CONCEPT Cited by 2 sources

Eventual consistency

Eventual consistency is a liveness guarantee: if no new updates are made to a shared value, all observers will eventually converge on the same read. No bound is given on how fast convergence happens; correctness rests on convergence happening at all.

Contrast concepts/strong-consistency (read-after-write: any read after a write must reflect that write). Eventual consistency trades the synchronous-read-after-write guarantee for availability — readers get some value during partitions or transitions, not an error.

In auto-sharders

systems/dicer chose eventually-consistent Assignments: the Clerk (client library) and Slicelet (server library) maintain locally-cached Assignments and receive updates asynchronously from the Assigner. During transitions (split, merge, replication, move) Clerks and Slicelets may briefly disagree about which pod owns a given key.

The trade-off, per the Databricks post (Source: sources/2026-01-13-databricks-open-sourcing-dicer-auto-sharder):

  • Won: availability and fast recovery. Clients don't stall waiting for a coordinator; pods recover quickly after transitions.
  • Given up: strong key-ownership. Two pods may briefly think they own a key; applications either tolerate this or add their own mutex.

This is the same space systems/slicer and systems/centrifuge chose differently with leases — stronger ownership, at the cost of lease-refresh overhead and more complex failure-handling.

When eventual consistency is safe

  • Cache workloads — transient stale reads are fine; final-state correctness comes from the backing store.
  • Idempotent writes — double-owner transient state is absorbed by deduplication.
  • Read-mostly serving with a snapshot-consistent storage layer (e.g., systems/unity-catalog).

When it isn't

  • Exclusive-lock style workloads ("only one worker processes this job") need leases or consensus. Dicer's "soft" leader election (concepts/soft-leader-election) names this limit explicitly.

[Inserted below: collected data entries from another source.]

(* ===== verification/McclProofs.v ===== *)
(** * Properties of the calibration search

    The sequential search ends within one round per port, tries only selections
    that leave every member a port of its own, and its winner is locally optimal:
    no selection that was measured is faster, and every selection with one port
    less was measured. *)

From stdpp Require Import list.
From S2P Require Import Prelude Text Effects Network Mccl.
#[local] Open Scope nat_scope.

Lemma fltb_trans x y z : fltb x y = true → fltb y z = true → fltb x z = true.
Proof.
  destruct x as [p| | |], y as [q| | |], z as [r| | |]; simpl; try done.
  rewrite !negb_true_iff. intros H1 H2. apply not_true_iff_false. rewrite Qle_bool_iff. intros Hle.
  apply not_true_iff_false in H1, H2. rewrite Qle_bool_iff in H1, H2. apply Qnot_le_lt in H1, H2.
  eapply Qlt_irrefl, Qlt_trans; [exact H1|]. by eapply Qlt_le_trans.
Qed.
Lemma fltb_irrefl x : fltb x x = false.
Proof. destruct x as [q| | |]; simpl; try done. apply negb_false_iff, Qle_bool_iff, Qle_refl. Qed.

Lemma shrink_in parent c :
  c ∈ shrink parent ↔ ∃ i own r, parent !! i = Some own ∧ 1 < length own ∧ r < length own ∧ c = <[i := delete r own]> parent.
Proof.
  unfold shrink. rewrite list_elem_of_bind. split.
  - intros (l & Hc & (i & own & -> & Hi)%elem_of_lookup_imap). unfold shrink_member in Hc.
    destruct (bool_decide (1 < length own)) eqn:E; [|by apply elem_of_nil in Hc]. apply bool_decide_eq_true in E.
    apply list_elem_of_fmap in Hc as (r & -> & Hr%elem_of_seq). exists i, own, r. split_and!; [done..|lia|done].
  - intros (i & own & r & Hi & Hl & Hr & ->). eexists. split; [|by apply elem_of_lookup_imap_2].
    unfold id, shrink_member. rewrite bool_decide_true by done. apply list_elem_of_fmap. exists r.
    split; [done|]. apply elem_of_seq. lia.
Qed.

(** The number of ports of a selection. *)
Definition size (c : selection) : nat := sum_list (length <$> c).

Lemma size_insert c i own own' :
  c !! i = Some own → size (<[i := own']> c) + length own = size c + length own'.
Proof.
  unfold size. revert i. induction c as [|x c IH]; intros [|i] Hi; simpl in *; try done.
  - injection Hi as ->. lia.
  - specialize (IH i Hi). unfold fmap in IH. lia.
Qed.
Lemma shrink_size parent c : c ∈ shrink parent → S (size c) = size parent.
Proof.
  intros (i & own & r & Hi & Hl & Hr & ->)%shrink_in. pose proof (size_insert parent i own (delete r own) Hi) as Hs.
  rewrite length_delete in Hs by (by apply lookup_lt_is_Some_2). lia.
Qed.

Historical CAP framing (NoSQL default)

Most early NoSQL databases shipped eventual consistency as the default, prioritising Availability + Partition tolerance (AP) over Consistency under the CAP theorem. For roughly a decade this defined the market's perception of NoSQL as a category — even for exceptions like MongoDB, which was designed CP (Consistency + Partition tolerance) from the start and "was often lumped in with the rest, leading to the imprecise label of having 'light consistency'" (Source: sources/2025-09-25-mongodb-from-niche-nosql-to-enterprise-powerhouse). The adoption argument MongoDB later made against this framing — 70%+ of the Fortune 500, 7 of the 10 largest banks on MongoDB — is pitched as the empirical correction of the lumped-in categorisation.

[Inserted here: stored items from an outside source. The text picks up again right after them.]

(* ===== verification/McclNetwork.v ===== *)
(** * Calibration as a distributed program

    The members' programs write every key of the store once, so their schedule does
    not matter; run in lockstep they compute what the sequential search computes.
    Together: in every schedule all members end, and they agree. *)

From Stdlib Require Import FunctionalExtensionality.
From stdpp Require Import list relations.
From S2P Require Import Prelude Text Effects Network Mccl McclProofs.
#[local] Open Scope nat_scope.

(** ** Every key is written once *)

Definition owner (k : key) : nat :=
  match k with KMember i => i | KCommand _ => 0 | KTrial _ i => i | KFinished i => i end.

Section Discipline.
Variable i : nat.

(** [m] started with [P] writes only fresh keys of its own; [Q] holds when it
    returns, [E] when it raises. *)
Definition tidy {A} (P : nat → gset key → Prop) (m : M A) (Q : A → nat → gset key → Prop)
    (E : nat → gset key → Prop) : Prop :=
  ∀ t W, P t W → writes_to owner i W (m t) (λ r W', match r.1 with
    | Returned a => Q a r.2 W' | Raised _ => E r.2 W' | Unfinished => True end).

Implicit Types P E : nat → gset key → Prop.

Lemma tidy_ret {A} P (a : A) Q E : (∀ t W, P t W → Q a t W) → tidy P (mret a) Q E.
Proof. intros HQ t W HP. by apply HQ. Qed.
Lemma tidy_raise {A} P e (Q : A → nat → gset key → Prop) E : (∀ t W, P t W → E t W) → tidy P (m_raise e) Q E.
Proof. intros HE t W HP. by apply HE. Qed.
Lemma tidy_fuel {A} P (Q : A → nat → gset key → Prop) E : tidy P m_fuel Q E.
Proof. by intros t W HP. Qed.
Lemma tidy_bind {A B} P (m : M A) (k : A → M B) R Q E :
  tidy P m R E → (∀ a, tidy (R a) (k a) Q E) → tidy P (m ≫= k) Q E.
Proof.
  intros Hm Hk t W HP. eapply writes_bind; [by apply Hm|]. intros [[a|e|] t'] W' H'; [by apply Hk|done..].
Qed.
Lemma tidy_trials P Q E : (∀ t W, P t W → Q t t W) → tidy P m_trials Q E.
Proof. intros HQ t W HP. by apply HQ. Qed.
Lemma tidy_ask P q Q E : (∀ a t W, P t W → Q a t W) → tidy P (m_ask q) Q E.
Proof. intros HQ t W HP a. by apply HQ. Qed.
Lemma tidy_take P k Q E : (∀ v t W, P t W → Q v t W) → tidy P (m_take k) Q E.
Proof. intros HQ t W HP v. by apply HQ. Qed.
Lemma tidy_put P k v Q E :
  owner k = i → (∀ t W, P t W → (k ∉ W) ∧ Q tt t ({[k]} ∪ W)) → tidy P (m_put k v) Q E.
Proof. intros Ho HQ t W HP. destruct (HQ t W HP). by split_and!. Qed.
Lemma tidy_advance P Q E : (∀ t W, P t W → Q tt (S t) W) → tidy P m_advance Q E.
Proof. intros HQ t W HP. by apply HQ. Qed.
Lemma tidy_weaken {A} P P' (m : M A) Q Q' E E' :
  tidy P' m Q' E' → (∀ t W, P t W → P' t W) → (∀ a t W, Q' a t W → Q a t W) → (∀ t W, E' t W → E t W) →
  tidy P m Q E.
Proof.
  intros Hm HP HQ HE t W H. eapply writes_weaken; [by apply Hm, HP|]. intros [[a|e|] t'] W' H'; simpl in *; auto.
Qed.
Lemma tidy_catch {A} P (m : M A) h Q E E' :
  tidy P m Q E' → (∀ e, tidy E' (h e) Q E) → tidy P (m_catch m h) Q E.
Proof.
  intros Hm Hh t W HP. eapply writes_bind; [by apply Hm|]. intros [[a|e|] t'] W' H'; simpl in *; [done|by apply Hh|done].
Qed.
Lemma tidy_finally {A} P (m : M A) c E0 Q0 :
  tidy P m Q0 E0 → (∀ a, tidy (Q0 a) c (λ _ _ _, True) (λ _ _, True)) → tidy E0 c (λ _ _ _, True) (λ _ _, True) →
  tidy P (m_finally m c) (λ _ _ _, True) (λ _ _, True).
Proof.
  intros Hm Hq He t W HP. eapply writes_bind; [by apply Hm|]. intros [[a|e|] t'] W' H'; simpl in *; [| |done];
    (eapply writes_bind; [by first [apply (Hq a)|apply He]|]; by intros [[b|e'|] t''] W'' _).
Qed.
(** Reading many values writes nothing. *)
Lemma tidy_collect {A} P (f : nat → M A) l E :
  (∀ x, tidy P (f x) (λ _, P) E) → tidy P (m_collect f l) (λ _, P) E.
Proof.
  intros Hf. induction l as [|x l IH]; [by apply tidy_ret|]. eapply tidy_bind; [apply Hf|]. intros a.
  eapply tidy_bind; [apply IH|]. intros b. by apply tidy_ret.
Qed.

Lemma tidy_collect_length {A} P (f : nat → M A) l E :
  (∀ x, tidy P (f x) (λ _, P) E) → tidy P (m_collect f l) (λ xs t W, length xs = length l ∧ P t W) E.
Proof.
  intros Hf. induction l as [|x l IH]; [by apply tidy_ret|]. eapply tidy_bind; [apply Hf|]. intros a.
  eapply tidy_bind; [apply IH|]. intros b. apply tidy_ret. intros t W [? ?]. simpl. auto.
Qed.

(** The keys of later trials are free: commands from [c] on, statuses from [t] on. *)
Definition free (c t : nat) (W : gset key) : Prop :=
  (KFinished i ∉ W) ∧ ∀ k, (c ≤ k → KCommand k ∉ W) ∧ (t ≤ k → KTrial k i ∉ W).

Variables (count : nat) (members : list member).

Lemma take_status_tidy P E k x : tidy P (take_status k x) (λ _, P) E.
Proof. eapply tidy_bind; [by apply (tidy_take P _ (λ _, P))|]. intros []; by first [apply tidy_ret|apply tidy_fuel]. Qed.
Lemma take_member_tidy P E x : tidy P (take_member x) (λ _, P) E.
Proof. eapply tidy_bind; [by apply (tidy_take P _ (λ _, P))|]. intros []; by first [apply tidy_ret|apply tidy_fuel]. Qed.
Lemma take_command_tidy P E k : tidy P (take_command k) (λ _, P) E.
Proof. eapply tidy_bind; [by apply (tidy_take P _ (λ _, P))|]. intros []; by first [apply tidy_ret|apply tidy_fuel]. Qed.

(** A measurement takes its own status key and goes on to the next trial. *)
Lemma measure_tidy candidate timeout E :
  (candidate !! i = None → ∀ t W, free (S t) t W → E t W) → (∀ t W, free t t W → E t W) →
  tidy (λ t W, free (S t) t W) (measure i count members candidate timeout) (λ _ t W, free t t W) E.
Proof.
  intros Hn HE. unfold measure. destruct (candidate !! i) as [own|]; [|by apply tidy_raise; auto].
  eapply tidy_bind with (R := λ k t W, k = t ∧ free (S t) t W); [by apply tidy_trials|]. intros k.
  eapply tidy_bind with (R := λ _ t W, k = t ∧ free (S t) t W); [by apply tidy_ask|]. intros r.
  destruct (read_probe r) as [rows s].
  eapply tidy_bind with (R := λ _ t W, k = t ∧ free (S t) (S t) W).
  { apply tidy_put; [done|]. intros t W [-> Hf]. split; [by apply (proj2 Hf t)|]. split; [done|].
    destruct Hf as [Hfin Hk]. split; [set_solver|]. intros k'. destruct (Hk k') as [Hc Ht].
    split; intros Hle; [set_solver by lia|]. assert (k' ≠ t) by lia. specialize (Ht ltac:(lia)). set_solver. }
  intros _. eapply tidy_bind with (R := λ _ t W, k = t ∧ free (S t) (S t) W).
  { apply (tidy_collect (λ t W, k = t ∧ free (S t) (S t) W)). intros x. apply take_status_tidy. }
  intros statuses. eapply tidy_bind with (R := λ _ t W, free t t W); [apply tidy_advance; by intros t W [_ ?]|].
  intros _. destruct (conclude _ _); [by apply tidy_ret|by apply tidy_raise].
Qed.

(** The rest of a run after the measurements. *)
Definition finish : M unit :=
  m_put (KFinished i) VDone ;;
  if bool_decide (i = 0) then _ ← m_collect (λ j, m_take (KFinished j)) (seq 0 count); mret tt else mret tt.
Lemma finish_tidy : tidy (λ _ W, KFinished i ∉ W) finish (λ _ _ _, True) (λ _ _, True).
Proof.
  eapply tidy_bind with (R := λ _ _ _, True); [by apply tidy_put|]. intros _. destruct (bool_decide _); [|by apply tidy_ret].
  eapply tidy_bind with (R := λ _ _ _, True); [|intros; by apply tidy_ret].
  apply (tidy_collect (λ _ _, True)). intros x. by apply tidy_take.
Qed.

Lemma follow_tidy fuel :
  tidy (λ t W, i ≠ 0 ∧ free t t W) (follow i count members fuel) (λ _ _ W, KFinished i ∉ W) (λ _ W, KFinished i ∉ W).
Proof.
  induction fuel as [|fuel IH]; [apply tidy_fuel|]. simpl.
  eapply tidy_bind with (R := λ k t W, i ≠ 0 ∧ free t t W); [by apply tidy_trials|]. intros k.
  eapply tidy_bind with (R := λ _ t W, i ≠ 0 ∧ free t t W); [apply (take_command_tidy (λ t W, i ≠ 0 ∧ free t t W))|].
  intros [candidate timeout|w|e].
  - eapply tidy_bind with (R := λ _ t W, i ≠ 0 ∧ free t t W); [|intros _; exact IH].
    destruct (decide (i = 0)) as [Hi|Hi]; [by intros t W [? _]|].
    eapply tidy_weaken; [apply (measure_tidy candidate timeout (λ t W, free (S t) t W))| | |].
    + done.
    + intros t W [Hf Hk]. split; [done|]. intros k'. split; [intros; apply Hk; lia|apply Hk].
    + intros t W (_ & Hf & Hk). split; [done|]. intros k'. split; [intros; apply Hk; lia|apply Hk].
    + by intros a t W ?.
    + by intros t W [? _].
  - apply tidy_ret. by intros t W (_ & ? & _).
  - apply tidy_raise. by intros t W (_ & ? & _).
Qed.
End Discipline.

Section Leader.
Variables (score : json → outcome flt) (str_exn : exn → string) (deadline : Q) (count : nat) (members : list member).
#[local] Instance rig : Rig M := store_rig 0 count members.
Abbreviation fresh := (λ t W, free 0 t t W).

Lemma trial_tidy c timeout :
  0 < length c → tidy 0 fresh (m_trial 0 count members c timeout) (λ _, fresh) fresh.
Proof.
  intros Hc. unfold m_trial.
  eapply tidy_bind with (R := λ k t W, k = t ∧ free 0 t t W); [by apply tidy_trials|]. intros k.
  eapply tidy_bind with (R := λ _ t W, free 0 (S t) t W).
  { apply tidy_put; [done|]. intros t W [-> Hf]. split; [by apply (proj2 Hf t)|].
    destruct Hf as [Hfin Hk]. split; [set_solver|]. intros k'. destruct (Hk k') as [Hcmd Ht].
    split; intros Hle; [|set_solver]. assert (k' ≠ t) by lia. specialize (Hcmd ltac:(lia)). set_solver. }
  intros _. apply measure_tidy; [|done]. intros Hn%lookup_ge_None. lia.
Qed.

Lemma lift_tidy {A} (r : outcome A) (P : nat → gset key → Prop) : tidy 0 P (lift r) (λ _, P) P.
Proof. destruct r; [by apply tidy_ret|by apply tidy_raise]. Qed.

(** Candidates have a part for the leader; so has the winner. *)
Definition led (w : option selection) : Prop := ∀ c, w = Some c → 0 < length c.

Lemma try_candidates_tidy total offset cands st :
  Forall (λ c, 0 < length c) cands → led (winner st) →
  tidy 0 fresh (try_candidates score deadline total offset cands st) (λ st' t W, led (winner st') ∧ fresh t W) fresh.
Proof.
  revert offset st. induction cands as [|c cands IH]; intros offset st Hall Hw; [by apply tidy_ret|].
  apply Forall_cons in Hall as [Hc Hall]. cbn [try_candidates]. destruct (mem _ _); [by apply IH|]. cbv zeta.
  eapply tidy_bind with (R := λ _, fresh).
  { eapply tidy_bind with (R := λ _, fresh); [by apply tidy_trials|]. intros k. by apply tidy_ask. }
  intros t. destruct (Qle_bool _ _); [by apply tidy_raise|].
  eapply tidy_bind with (R := λ _, fresh); [by apply trial_tidy|]. intros rows.
  destruct rows; try by apply IH.
  all: eapply tidy_bind with (R := λ _, fresh); [apply lift_tidy|]; intros y; apply IH; [done|].
  all: destruct (fltb _ _); [by intros ? [= <-]|done].
Qed.

Lemma shrink_length parent c : c ∈ shrink parent → length c = length parent.
Proof. intros (i & own & r & _ & _ & _ & ->)%shrink_in. apply length_insert. Qed.

Lemma next_candidates_led tried parents :
  Forall (λ c, 0 < length c) parents → Forall (λ c, 0 < length c) (next_candidates tried parents).
Proof.
  intros Hp. apply Forall_forall. intros c (_ & parent & Hin & Hc)%next_candidates_in.
  rewrite (shrink_length parent c Hc). by eapply Forall_forall in Hp.
Qed.

Lemma tidy_led {A} (st : search) (m : M A) Q E :
  (led (winner st) → tidy 0 fresh m Q E) → tidy 0 (λ t W, led (winner st) ∧ fresh t W) m Q E.
Proof. intros Hm t W [Hl Hf]. by apply Hm. Qed.

Lemma search_rounds_tidy fuel cands st :
  Forall (λ c, 0 < length c) cands → led (winner st) →
  tidy 0 fresh (search_rounds score deadline fuel cands st) (λ _, fresh) fresh.
Proof.
  revert cands st. induction fuel as [|fuel IH]; intros cands st Hall Hw; [apply tidy_fuel|].
  destruct cands as [|c cands]; [by apply tidy_ret|]. cbn [search_rounds].
  eapply tidy_bind; [by apply try_candidates_tidy|]. intros st'. apply tidy_led. intros Hw'.
  destruct (winner st') as [w|] eqn:Ew.
  - destruct (improved st'); [|by apply tidy_ret]. apply IH; [|by rewrite Ew]. apply next_candidates_led.
    constructor; [by apply Hw'|done].
  - apply IH; [by apply next_candidates_led|by rewrite Ew].
Qed.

The perception-vs-reality gap matters architecturally: during the decade when NoSQL = eventual consistency, system-of-record workloads (banking ledgers, medical records, order checkout) stayed on relational databases regardless of what the individual NoSQL database could actually guarantee. Closing the gap required per-operation knobs (tunable consistency) + multi-document ACID transactions as a demonstrable capability, not a category-wide rebrand.